Final answer:
A negative wattmeter reading in a 2-wattmeter method indicates the load has a leading power factor, which means the current leads the voltage, typically due to capacitive characteristics of the load. Correcting the power factor to unity involves adding a capacitor to adjust the phase difference. Power factor represents the efficiency of power use in a circuit.
Step-by-step explanation:
If one wattmeter reading is negative in the 2-wattmeter method, this typically indicates that the load has a leading power factor. This situation occurs when the current leads the voltage, which is characteristic of a circuit that has a capacitive nature. In contrast, a lagging power factor would imply that the current lags behind the voltage, usually due to an inductive load. A power factor of 1 (unity) would mean that the voltage and current are in phase, which would not result in a negative reading on any wattmeter. Therefore, the correct answer is B. The load has a leading power factor.
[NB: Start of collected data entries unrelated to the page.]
(* ===== verification/AgentHistory.v ===== *)
(** * Histories of the agent

    All interleavings of the agent's own steps with submissions by other threads
    and with whatever those threads do to the shared records, and the theorems
    about them. *)

From S2P Require Import Prelude Chain Extras Headers Registry Metrics.
From S2P Require Import Stream Agent AgentWorld AgentProps AgentStop AgentSample.
Import Agent AgentWorld AgentProps AgentStop.

Open Scope Z_scope.
Open Scope record_scope.

Module AgentHistory.
Section agent.
Context `{L : Libcurl} `{!LibcurlLaws} `{I : Metrics.CurlInfo}.

(** ** Steps *)

(** One round of [async_check_outer_messages]. *)
Definition handle_next `{A : Allocator} : M world () :=
  message ← dequeue;
  match message with Some m => dispatch m | None => mret () end.

(** The handles that the agent answers for. *)
Definition handles (w : world) : list ptr := live w ++ queued w.

(** What other threads and libcurl do meanwhile: they allocate, they change
    streams and records without breaking them, and messages of libcurl appear. *)
Record interference (w w' : world) : Prop := Interference {
  in_table : table w' = table w;
  in_chan : chan w' = chan w;
  in_results : dom (results w) ⊆ dom (results w');
  in_streams : dom (streams w) ⊆ dom (streams w');
  in_headers : dom (header_objects w) ⊆ dom (header_objects w');
  in_metrics : dom (metric_objects w) ⊆ dom (metric_objects w');
  in_objects : objects_ok w';
  in_answered r : answered w r → answered w' r;
  in_private : private_of (curl w') = private_of (curl w);
  in_added : added (curl w') = added (curl w)
}.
In the context of improving power efficiency, it's important to understand that a high power factor is desirable as it means less power is being wasted. For a circuit where the voltage is lagging the current with a power factor of 0.50, adding a capacitor in series would help to correct the phase difference, raising the power factor toward unity. If a motor has a power factor significantly less than 1, it implies that it's consuming more reactive power, and improving the power factor would make the motor more efficient rather than just increasing the voltage input.
The average power delivered in an AC circuit such as an RLC circuit is given by the formula Pave = Irms Vrms cos φ, where φ is the phase angle and cos φ is known as the power factor. For a purely resistive circuit, or an RLC circuit at resonance, the power factor would be at its maximum of 1.